Et voilà donc, à l’ère du journal gratuit, on n’attend plus : on lit. On ne voyage plus en bus : on lit… Mais comment faisions- nous dans ces temps pourtant non si lointains, lorsque nous n’avions pas encore à portée de main la joyeuse compagnie d’Angelina et Brad, de Rihanna et Shakira, de Xenia et Miss Suisse’12, de Roger, et Novak, et « Rafa » ?…Et nous voilà tous devenus de grands lecteurs. On se croirait dans la « République des Lettres » tant rêvée par les intellectuels de tous les temps !
On le croirait volontiers en effet… n’était-ce pas la facilité des contenus des « gratuits » imprimés, leur caractère trop divertissant ou sensationnel, leur présentation si peu exigeante. Mais là encore, les avis sont partagés. R. Rieffel, auteur de la très sérieuse étude Mythologie de la presse gratuite, trouve qu’à côté des articles trop « légers » et qui, notamment, peuvent confirmer l’impression que gratuité rime avec facilité, il y en a ceux qui sont « loin d’être dénués d’intérêt et concourent à une meilleure intelligibilité du monde qui nous entoure. »

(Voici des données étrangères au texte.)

(* ===== verification/Completion.v ===== *)
(** * Completion: the completion endpoint

    completion.go: the model names, the test of the dynamic type of a
    prompt, the request and response structures and [CreateCompletion] with
    its guards in the order of the code.  The types [StreamOptions] and
    [Usage] are declared in files that are not among the sources; the
    structures take them as parameters. *)

From Stdlib Require Import ZArith Ascii String List Floats.SpecFloat.
From stdpp Require Import base tactics option list gmap strings.
From S2P Require Import Prelude Bytes Errors Http Internal Config Fixtures Client.

Set Warnings "-clear-no-such-hyp".
#[local] Open Scope string_scope.

(** ** Model names *)

Definition Qwen2_7B_Instruct : string := "qwen2-7b-instruct".
Definition Qwen2_57B_Instruct : string := "qwen2-57b-instruct".
Definition DeepSeek_V2 : string := "deepseek-v2".
Definition DeepSeek_V2_Lite : string := "deepseek-v2-lite".

(** ** Checks *)

Definition checkEndpointSupportsModel (endpoint model : string) : bool := true.

(** [checkPromptType]: a string, a [[]string], or a [[]any] whose items are
    all strings. *)
Definition checkPromptType (prompt : any) : bool :=
  let isString := match prompt with AnyString _ => true | _ => false end in
  let isStringSlice := match prompt with AnyStrings _ => true | _ => false end in
  if isString || isStringSlice then true
  else
    match prompt with
    | AnySlice slice =>
        forallb (λ item, match item with AnyString _ => true | _ => false end) slice
    | _ => false
    end.

(** ** Structures *)

(** A Go [float32], as the value it denotes. *)
Definition float32 : Type := spec_float.

Module CompletionRequest.
Record t (StreamOptions : Type) : Type := mk {
  Model : string;
  Prompt : any;
  BestOf : Z;
  Echo : bool;
  FrequencyPenalty : float32;
  LogitBias : gmap string Z;
  Store : bool;
  Metadata : gmap string string;
  LogProbs : Z;
  MaxTokens : Z;
  N : Z;
  PresencePenalty : float32;
  Seed : option Z;
  Stop : list string;
  Stream : bool;
  Suffix : string;
  Temperature : float32;
  TopP : float32;
  User : string;
  StreamOptions_ : option StreamOptions;
}.
Arguments mk {StreamOptions}.
Arguments Model {StreamOptions}.
Arguments Prompt {StreamOptions}.
Arguments BestOf {StreamOptions}.
Arguments Echo {StreamOptions}.
Arguments FrequencyPenalty {StreamOptions}.
Arguments LogitBias {StreamOptions}.
Arguments Store {StreamOptions}.
Arguments Metadata {StreamOptions}.
Arguments LogProbs {StreamOptions}.
Arguments MaxTokens {StreamOptions}.
Arguments N {StreamOptions}.
Arguments PresencePenalty {StreamOptions}.
Arguments Seed {StreamOptions}.
Arguments Stop {StreamOptions}.
Arguments Stream {StreamOptions}.
Arguments Suffix {StreamOptions}.
Arguments Temperature {StreamOptions}.
Arguments TopP {StreamOptions}.
Arguments User {StreamOptions}.
Arguments StreamOptions_ {StreamOptions}.
End CompletionRequest.

Module LogprobResult.
Record t : Type := mk {
  Tokens : list string;
  TokenLogprobs : list float32;
  TopLogprobs : list (gmap string float32);
  TextOffset : list Z;
}.
End LogprobResult.

Module CompletionChoice.
Record t : Type := mk {
  Text : string;
  Index : Z;
  FinishReason : string;
  LogProbs : LogprobResult.t;
}.
End CompletionChoice.

Module CompletionResponse.
Record t (Usage : Type) : Type := mk {
  ID : string;
  Object : string;
  Created : Z;
  Model : string;
  Choices : list CompletionChoice.t;
  Usage_ : option Usage;
  header : httpHeader;
}.
Arguments mk {Usage}.
Arguments ID {Usage}.
Arguments Object {Usage}.
Arguments Created {Usage}.
Arguments Model {Usage}.
Arguments Choices {Usage}.
Arguments Usage_ {Usage}.
Arguments header {Usage}.
End CompletionResponse.

#[global] Instance CompletionResponse_zero {Usage} : Zero (CompletionResponse.t Usage) :=
  CompletionResponse.mk zero zero zero zero zero zero zero.

(** The embedded [httpHeader] makes the response a [Response]. *)
#[global] Instance CompletionResponse_SetHeader {Usage} : Response (CompletionResponse.t Usage) :=
  λ h r, CompletionResponse.mk (CompletionResponse.ID r) (CompletionResponse.Object r)
           (CompletionResponse.Created r) (CompletionResponse.Model r)
           (CompletionResponse.Choices r) (CompletionResponse.Usage_ r)
           (SetHeader h (CompletionResponse.header r)).

(** ** The call *)

Section Create.
Context {StreamOptions Usage : Type}.
Context `{!Marshal (CompletionRequest.t StreamOptions)}.
Context `{!Decode (CompletionResponse.t Usage), !Unmarshal ErrorResponse.t}.

Definition CreateCompletion (c : Client) (ctx : context)
    (request : CompletionRequest.t StreamOptions) :
    ST World (CompletionResponse.t Usage * option error) :=
  let response : CompletionResponse.t Usage := zero in
  if CompletionRequest.Stream request
  then mret (response, Some ErrCompletionStreamNotSupported)
  else
    let urlSuffix := "/completions" in
    if negb (checkEndpointSupportsModel urlSuffix (CompletionRequest.Model request))
    then mret (response, Some ErrCompletionUnsupportedModel)
    else if negb (checkPromptType (CompletionRequest.Prompt request))
    then mret (response, Some ErrCompletionRequestPromptTypeNotSupported)
    else
      match newRequest c ctx "POST"
              (fullURL c urlSuffix [withModel (CompletionRequest.Model request)])
              [withBody (BodyValue (marshal request))] with
      | Fail err => mret (response, Some err)
      | Ok req =>
          '(v, err) ← sendRequest c req (OtherTarget response);
          mret (deref response v, err)
      end.

(** The request of a completion call, as [newRequest] builds it. *)
Definition completionRequest (c : Client) (ctx : context)
    (request : CompletionRequest.t StreamOptions) : res Request.t :=
  newRequest c ctx "POST" (ClientConfig.BaseURL (config c) ++ "/completions")
    [withBody (BodyValue (marshal request))].
End Create.

(** ** Theorems *)

(** C37: The prompts that [checkPromptType] accepts: strings, slices of strings,
    and slices of [any] that hold strings only. *)
Lemma checkPromptType_spec prompt :
  checkPromptType prompt = true ↔
  (∃ s, prompt = AnyString s) ∨ (∃ l, prompt = AnyStrings l) ∨
  (∃ l, prompt = AnySlice (AnyString <$> l)).
Proof.
  split.
  - destruct prompt as [| | | |s|l|l| |]; simpl; try done; [eauto..|].
    intros H. right. right. induction l as [|[| | | |s| | | |] l IH]; simpl in *; try done.
    + by exists [].
    + destruct (IH H) as (l' & [= ->]). by exists (s :: l').
  - intros [[s ->]|[[l ->]|[l ->]]]; simpl; [done..|].
    by induction l as [|s l IH].
Qed.

Section CreateTheorems.
Context {StreamOptions Usage : Type}.
Context `{!Marshal (CompletionRequest.t StreamOptions)}.
Context `{!Decode (CompletionResponse.t Usage), !Unmarshal ErrorResponse.t}.
Implicit Types (c : Client) (request : CompletionRequest.t StreamOptions) (w : World).

(** [CreateCompletion] is its guards, then the request and the call. *)
Lemma CreateCompletion_unfold c ctx request :
  CreateCompletion (Usage := Usage) c ctx request =
  if CompletionRequest.Stream request
  then mret (zero, Some ErrCompletionStreamNotSupported)
  else if checkPromptType (CompletionRequest.Prompt request)
  then sendInto c (completionRequest c ctx request) zero
  else mret (zero, Some ErrCompletionRequestPromptTypeNotSupported).
Proof.
  unfold CreateCompletion, completionRequest, sendInto, fullURL. simpl.
  destruct (CompletionRequest.Stream request); [done|].
  by destruct (checkPromptType _).
Qed.

(** A request for a stream is refused before anything is built or sent. *)
Theorem CreateCompletion_stream_refused c ctx request w :
  CompletionRequest.Stream request = true →
  CreateCompletion (Usage := Usage) c ctx request w =
    ((zero, Some ErrCompletionStreamNotSupported), w).
Proof. intros H. by rewrite CreateCompletion_unfold, H. Qed.

(** A prompt of another type than text is refused before anything is built
    or sent. *)
Theorem CreateCompletion_prompt_refused c ctx request w :
  CompletionRequest.Stream request = false →
  checkPromptType (CompletionRequest.Prompt request) = false →
  CreateCompletion (Usage := Usage) c ctx request w =
    ((zero, Some ErrCompletionRequestPromptTypeNotSupported), w).
Proof. intros Hs Hp. by rewrite CreateCompletion_unfold, Hs, Hp. Qed.


(** Whatever the outcome, the call leaves no body open, and it hands the
    transport one request at most: the POST of the encoded request to the
    completions URL. *)
Theorem CreateCompletion_effects c ctx request w :
  DoerOK (ClientConfig.HTTPClient (config c)) →
  let w' := (CreateCompletion (Usage := Usage) c ctx request w).2 in
  open_bodies w' = open_bodies w ∧
  (sent w' = sent w ∨
   ∃ req, completionRequest c ctx request = Ok req ∧
          sent w' = (sent w ++ [jsonRequest req])%list).
Proof.
  intros Hd. cbv zeta. rewrite CreateCompletion_unfold.
  destruct (CompletionRequest.Stream request); [by split; [|left]|].
  destruct (checkPromptType _); [|by split; [|left]].
  split; [by apply sendInto_open|]. rewrite sendInto_sent by done.
  destruct (completionRequest c ctx request) as [req|err]; [right; by exists req|left].
  by rewrite app_nil_r.
Qed.
End CreateTheorems.

(** ** Witnesses *)

Section CompletionWitnesses.
#[local] Existing Instances ErrorResponse_unmarshal.

(** A codec for the witnesses: the request is encoded by its model, the
    response takes the bytes of an object as its identifier. *)
#[local] Instance model_marshal : Marshal (CompletionRequest.t unit) :=
  λ r, Ok (jq "{'model':'" ++ bs (CompletionRequest.Model r) ++ jq "'}")%list.
#[local] Instance id_decode : Decode (CompletionResponse.t unit) :=
  λ data rerr x,
    if is_object data
    then (CompletionResponse.mk (string_of_bytes data) "" 0 "" [] None
            (CompletionResponse.header x), None)
    else (x, Some (ErrExternal "invalid character looking for beginning of value")).

Definition a_completion (stream : bool) (prompt : any) : CompletionRequest.t unit :=
  CompletionRequest.mk Qwen2_7B_Instruct prompt 0 false (S754_zero false) ∅ false ∅ 0 5 0
    (S754_zero false) None [] stream "" (S754_zero false) (S754_zero false) "" None.

Definition completion_client : Client := client_200 [Data (jq "{'id':'cmpl-1'}")].

Lemma CreateCompletion_stream_refused_witness :
  CreateCompletion (Usage := unit) completion_client Background
    (a_completion true (AnyString "Lorem ipsum")) empty_world =
  ((zero, Some ErrCompletionStreamNotSupported), empty_world).
Proof.
  by apply (CreateCompletion_stream_refused completion_client Background
              (a_completion true (AnyString "Lorem ipsum")) empty_world).
Defined.

Lemma CreateCompletion_prompt_refused_witness :
  CreateCompletion (Usage := unit) completion_client Background
    (a_completion false (AnySlice [AnyString "Lorem"; AnyInt 5])) empty_world =
  ((zero, Some ErrCompletionRequestPromptTypeNotSupported), empty_world).
Proof.
  by apply (CreateCompletion_prompt_refused completion_client Background
              (a_completion false (AnySlice [AnyString "Lorem"; AnyInt 5])) empty_world).
Defined.


Lemma CreateCompletion_effects_witness :
  let w' := (CreateCompletion (Usage := unit) completion_client Background
               (a_completion false (AnyString "Lorem ipsum")) empty_world).2 in
  open_bodies w' = open_bodies empty_world ∧
  (sent w' = sent empty_world ∨
   ∃ req, completionRequest completion_client Background
            (a_completion false (AnyString "Lorem ipsum")) = Ok req ∧
          sent w' = (sent empty_world ++ [jsonRequest req])%list).
Proof.
  apply (CreateCompletion_effects completion_client Background
           (a_completion false (AnyString "Lorem ipsum")) empty_world), always_ok.
Defined.

(** The completion of the example: the response is decoded, and it has the
    header of the HTTP response. *)
Example CreateCompletion_example :
  (CreateCompletion (Usage := unit) completion_client Background
     (a_completion false (AnyString "Lorem ipsum")) empty_world).1 =
  (CompletionResponse.mk (string_of_bytes (jq "{'id':'cmpl-1'}")) "" 0 "" [] None
     (mk_httpHeader (Header_Set "Content-Type" "application/json" ∅)), None).
Proof. by vm_compute. Qed.
End CompletionWitnesses.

Ceci correspond à l’ambition des gratuits de proposer « du tout », d’être une plate- forme où des goûts variés se rencontrent, où les attentes des différentes catégories de lecteurs se mélangent, telles les couleurs d’une palette qui, strictement sectionnées au départ, finissent, à mesure qu’elles fondent, par se rejoindre et même s’interpénétrer. Mais la diversité des contenus et du ton général des articles (sérieux ou nonchalant, grave ou désinvolte) n’est pas commandée uniquement par la diversité des catégories de consommateurs de ces journaux ; elle est recherchée avant tout pour correspondre aux attentes d’un lectorat- cible qui, lui- même, aime voir se mêler le grave et le ludique, la sensation (et les « news people ») avec l’analyse sérieuse.
Car oui, même s’offrant généreusement à tout le monde, les gratuits ont un lecteur- cible. Les études de marché l’identifient comme le jeune actif urbain et affirment qu’il « scrute tout »: « Il valorise la liberté et le choix dans tout ce qu’il fait, il personnalise sa consommation, scrute tout, recherche le divertissement dans son travail et ses relations sociales… » (Isabelle Saint- Pol, directrice marketing et communication de « Métro », l’un des gratuits les plus lus en France).
C’est donc afin de s’adapter au maximum au comportement consommateur du jeune actif urbain que la presse gratuite se niche de préférence dans les lieux où celui-ci habite ou travaille laissant d’autres zones « orphelines » de sa présence pourtant tellement attendue. D’autre part, c’est encore pour se plier aux habitudes de son jeune actif de grandes villes que les quotidiens gratuits imprimés paraissent uniquement les jours ouvrables et désertent la cité pendant les week-ends, les fêtes et une partie des vacances de Noel.
Ceci a créé un précédent notable, devenu vraiment historique dans la toute jeune histoire des gratuits : ceux-ci n’ont pas reflété l’une des plus grandes catastrophes humaines des vingt dernières années : le tsunami du 26 décembre 2004. En effet, en ce jour de vacances de Noel, ces « quotidiens » d’actualité brûlante et de sensation ne paraissaient tout simplement pas.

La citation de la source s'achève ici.